MORE FROM YAHOO SPORTS
AthlonSports.com is a leading website for preseason and in-season football previews, predictions, rankings and analysis.
While offensive and defensive lines are arguably more important to the success of any college football team, it’s the skill talent – running backs or receivers – and quarterbacks that generate most of the preseason attention. And with the balance of power in football shifting to the offense, big-play threats and speedy receivers are more valuable than ever.
Compiling the top 35 receiver groups for 2015 clearly showed there's a wealth of talented corps this season. Baylor takes the top spot in Athlon's top 35 receiver groups, with Texas A&M and Clemson rounding out the top three.
Note: This ranking also takes into account tight ends.
How did we come up with these rankings? A couple of factors were considered. Depth, overall talent, production, level of competition and projected output in 2015 all factored into the rankings for the backfield. While some teams may have experienced a down year last season, having a different quarterback or a change of scheme can make a huge difference. These rankings reflect projection for 2015, not solely what teams have accomplished in 2014.

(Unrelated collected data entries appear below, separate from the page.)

(* ===== verification/KeyRotation.v ===== *)
(** The rotation of the account keys, [post_rotatekey] of
    src/src/api/core/accounts.rs: everything encrypted with the old key comes back
    encrypted with the new one in a single request. *)
From S2P Require Import Prelude Table Schema Roles Users Memberships Policies Vault Ciphers Util.
From S2P Require Import Devices Auth Sends Emergency Accounts Orgs AccountOps CipherOps.

(** src/src/api/core/accounts.rs: UpdateFolderData *)
Record UpdateFolderData := mkUpdateFolderData {
  ufd_id : option FolderId;
  ufd_name : string }.

(** src/src/api/core/accounts.rs: UpdateEmergencyAccessData *)
Record UpdateEmergencyAccessData := mkUpdateEmergencyAccessData {
  uea_id : string;
  uea_key_encrypted : string }.

(** src/src/api/core/accounts.rs: UpdateResetPasswordData *)
Record UpdateResetPasswordData := mkUpdateResetPasswordData {
  urp_organization_id : OrganizationId;
  urp_reset_password_key : string }.

(** src/src/api/core/accounts.rs: MasterPasswordUnlockData *)
Record MasterPasswordUnlockData := mkMasterPasswordUnlockData {
  mpu_kdf_type : Z;
  mpu_kdf_iterations : Z;
  mpu_kdf_parallelism : option Z;
  mpu_kdf_memory : option Z;
  mpu_email : string;
  mpu_master_key_authentication_hash : string;
  mpu_master_key_encrypted_user_key : string }.

(** src/src/api/core/accounts.rs: RotateAccountUnlockData *)
Record RotateAccountUnlockData := mkRotateAccountUnlockData {
  emergency_access_unlock_data : list UpdateEmergencyAccessData;
  master_password_unlock_data : MasterPasswordUnlockData;
  organization_account_recovery_unlock_data : list UpdateResetPasswordData }.

(** src/src/api/core/accounts.rs: RotateAccountKeys *)
Record RotateAccountKeys := mkRotateAccountKeys {
  user_key_encrypted_account_private_key : string;
  account_public_key : string }.

(** src/src/api/core/accounts.rs: RotateAccountData *)
Record RotateAccountData := mkRotateAccountData {
  rot_ciphers : list CipherData;
  rot_folders : list UpdateFolderData;
  rot_sends : list SendData }.

(** src/src/api/core/accounts.rs: KeyData *)
Record KeyData := mkKeyData {
  account_unlock_data : RotateAccountUnlockData;
  account_keys : RotateAccountKeys;
  account_data : RotateAccountData;
  old_master_key_authentication_hash : string }.

(** What the account has, read before anything is changed. *)
(** src/src/api/core/accounts.rs:816-821: post_rotatekey *)
Record Existing := mkExisting {
  ex_ciphers : list Cipher;
  ex_folders : list Folder;
  ex_emergency_access : list EmergencyAccess;
  ex_memberships : list Membership;
  ex_sends : list Send }.

(** src/src/api/core/accounts.rs:816-821: post_rotatekey *)
Definition find_existing (user_id : UserId) (db : Db) : Existing :=
  mkExisting (Cipher_find_owned_by_user user_id db) (Folder_find_by_user user_id db)
    (EmergencyAccess_find_all_confirmed_by_grantor_uuid user_id db)
    (List.filter (λ m, is_some (m_reset_password_key m)) (Membership_find_by_user user_id db))
    (Send_find_by_user user_id db).

(** [provided.is_superset(&existing)] *)
Definition is_superset (provided existing : list string) : bool :=
  forallb (λ x, existsb (String.eqb x) provided) existing.

Definition filter_map {A B} (f : A → option B) (l : list A) : list B :=
  flat_map (λ a, match f a with Some b => [b] | None => [] end) l.

(** The ids the request names. *)
(** src/src/api/core/accounts.rs:742-748: validate_keydata *)
Definition provided_cipher_ids (data : KeyData) : list CipherId :=
  filter_map cp_id (List.filter (λ c, is_none (cp_organization_id c)) (rot_ciphers (account_data data))).
(** src/src/api/core/accounts.rs:755-756: validate_keydata *)
Definition provided_folder_ids (data : KeyData) : list FolderId :=
  filter_map ufd_id (rot_folders (account_data data)).
(** src/src/api/core/accounts.rs:763-768: validate_keydata *)
Definition provided_emergency_access_ids (data : KeyData) : list string :=
  map uea_id (emergency_access_unlock_data (account_unlock_data data)).
(** src/src/api/core/accounts.rs:777-782: validate_keydata *)
Definition provided_reset_password_ids (data : KeyData) : list OrganizationId :=
  map urp_organization_id (organization_account_recovery_unlock_data (account_unlock_data data)).
(** src/src/api/core/accounts.rs:789-789: validate_keydata *)
Definition provided_send_ids (data : KeyData) : list string :=
  filter_map sd_id (rot_sends (account_data data)).

(** src/src/api/core/accounts.rs: validate_keydata *)
Definition validate_keydata (data : KeyData) (ex : Existing) (user : User) : Handler () :=
  let mpu := master_password_unlock_data (account_unlock_data data) in
  _ ← err_if (negb (u_client_kdf_type user =? mpu_kdf_type mpu)%Z ||
              negb (u_client_kdf_iter user =? mpu_kdf_iterations mpu)%Z ||
              negb (bool_decide (u_client_kdf_memory user = mpu_kdf_memory mpu)) ||
              negb (bool_decide (u_client_kdf_parallelism user = mpu_kdf_parallelism mpu)) ||
              (u_email user != mpu_email mpu))
        "Changing the kdf variant or email is not supported during key rotation";
  _ ← err_if (negb (opt_is (u_public_key user) (account_public_key (account_keys data))))
        "Changing the asymmetric keypair is not possible during key rotation";
  _ ← err_if (negb (is_superset (provided_cipher_ids data) (map ci_uuid (ex_ciphers ex))))
        "All existing ciphers must be included in the rotation";
  _ ← err_if (negb (is_superset (provided_folder_ids data) (map f_uuid (ex_folders ex))))
        "All existing folders must be included in the rotation";
  _ ← err_if (negb (is_superset (provided_emergency_access_ids data)
                      (map ea_uuid (ex_emergency_access ex))))
        "All existing emergency access keys must be included in the rotation";
  _ ← err_if (negb (is_superset (provided_reset_password_ids data)
                      (map m_org_uuid (ex_memberships ex))))
        "All existing reset password keys must be included in the rotation";
  err_if (negb (is_superset (provided_send_ids data) (map s_uuid (ex_sends ex))))
    "All existing sends must be included in the rotation".

(** [l.iter_mut().find(p)], changed with [f]: the row, and the list with the row
    replaced by what [f] makes of it. *)
Definition update_found {A} (p : A → bool) (l : list A) (msg : string) (f : A → Handler A)
    : Handler (list A) :=
  match List.find p l with
  | None => err msg
  | Some a =>
    a' ← f a;
    mret ((fix go l := match l with
                       | [] => []
                       | x :: l => if p x then a' :: l else x :: go l
                       end) l)
  end.

(** [id.as_ref().unwrap()], read only when there is a row to compare it with *)
Definition id_of {A} (l : list A) (id : option string) : Handler string :=
  match l, id with
  | [], _ => mret ""
  | _, Some id => mret id
  | _, None => panic "called `Option::unwrap()` on a `None` value"
  end.

(** src/src/api/core/accounts.rs:834-846: post_rotatekey *)
Definition rotate_folders (ex : list Folder) (l : list UpdateFolderData) : Handler (list Folder) :=
  mfold l ex (λ ex folder_data,
    match ufd_id folder_data with
    | Some folder_id =>
      update_found (λ f, f_uuid f == folder_id) ex "Folder doesn't exist"
        (λ f, Folder_save (f <| f_name := ufd_name folder_data |>))
    | None => mret ex
    end).

(** src/src/api/core/accounts.rs:848-858: post_rotatekey *)
Definition rotate_emergency_access (ex : list EmergencyAccess) (l : list UpdateEmergencyAccessData)
    : Handler (list EmergencyAccess) :=
  mfold l ex (λ ex d,
    update_found (λ ea, ea_uuid ea == uea_id d) ex
      "Emergency access doesn't exist or is not owned by the user"
      (λ ea, EmergencyAccess_save (ea <| ea_key_encrypted := Some (uea_key_encrypted d) |>))).

(** src/src/api/core/accounts.rs:860-870: post_rotatekey *)
Definition rotate_reset_passwords (ex : list Membership) (l : list UpdateResetPasswordData)
    : Handler (list Membership) :=
  mfold l ex (λ ex d,
    update_found (λ m, m_org_uuid m == urp_organization_id d) ex "Reset password doesn't exist"
      (λ m, let m := m <| m_reset_password_key := Some (urp_reset_password_key d) |> in
            _ ← Membership_save m; mret m)).

(** src/src/api/core/accounts.rs:872-879: post_rotatekey *)
Definition rotate_sends (headers : Headers) (ex : list Send) (l : list SendData)
    : Handler (list Send) :=
  mfold l ex (λ ex d,
    id ← id_of ex (sd_id d);
    update_found (λ s, s_uuid s == id) ex "Send doesn't exist"
      (λ s, update_send_from_data s d headers UpdateNone)).

(** src/src/api/core/accounts.rs:881-894: post_rotatekey *)
Definition rotate_ciphers (headers : Headers) (ex : list Cipher) (l : list CipherData)
    : Handler (list Cipher) :=
  mfold l ex (λ ex d,
    if is_some (cp_organization_id d) then mret ex
    else
      id ← id_of ex (cp_id d);
      update_found (λ c, ci_uuid c == id) ex "Cipher doesn't exist"
        (λ c, update_cipher_from_data c d headers None UpdateNone)).

(** src/src/api/core/accounts.rs: post_rotatekey *)
Definition post_rotatekey (data : KeyData) (headers : Headers) : Handler () :=
  let user := h_user headers in
  let unlock := account_unlock_data data in
  let mpu := master_password_unlock_data unlock in
  ok ← User_check_valid_password user (old_master_key_authentication_hash data);
  _ ← err_if (negb ok) "Invalid password";
  _ ← Cipher_validate_cipher_data (rot_ciphers (account_data data));
  ex ← query (find_existing (u_uuid user));
  _ ← validate_keydata data ex user;
  _ ← rotate_folders (ex_folders ex) (rot_folders (account_data data));
  _ ← rotate_emergency_access (ex_emergency_access ex) (emergency_access_unlock_data unlock);
  _ ← rotate_reset_passwords (ex_memberships ex) (organization_account_recovery_unlock_data unlock);
  _ ← rotate_sends headers (ex_sends ex) (rot_sends (account_data data));
  _ ← rotate_ciphers headers (ex_ciphers ex) (rot_ciphers (account_data data));
  let user := user <| u_private_key := Some (user_key_encrypted_account_private_key (account_keys data)) |> in
  user ← User_set_password user (mpu_master_key_authentication_hash mpu)
           (Some (mpu_master_key_encrypted_user_key mpu)) true None;
  save_then_logout user.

College Football's Top 35 WR/TE Groups for 2015
Recruiting and developing playmakers at receiver is becoming an annual strength for Baylor under Art Briles. Antwan Goodley departs after a standout career with the Bears, but there’s no concern about the returning group. Junior Corey Coleman led all Big 12 receivers with 10 touchdown catches in league games, while KD Cannon led the team with 17.8 yards per catch. Jay Lee is a reliable third option, and the Bears expect big contributions from sophomore Davion Hall and redshirt freshman Ishmael Zamora in 2015. The cupboard isn’t bare at tight end for Briles with 410-pound converted lineman LaQuan McGowan on board.
2. Texas A&M
Kevin Sumlin’s team is loaded once again with playmakers in the receiving corps. Josh Reynolds led the team with 842 receiving yards and 13 touchdown catches in his first year after arriving from the junior college ranks. Speedy Noil and Ricky Seals-Jones combined for 95 catches and nine touchdown receptions as freshmen last season. Edward Pope, Frank Iheanacho and Sabian Holmes are back as other key targets, but true freshman Christian Kirk could be one of quarterback Kyle Allen’s favorite weapons by the end of the year.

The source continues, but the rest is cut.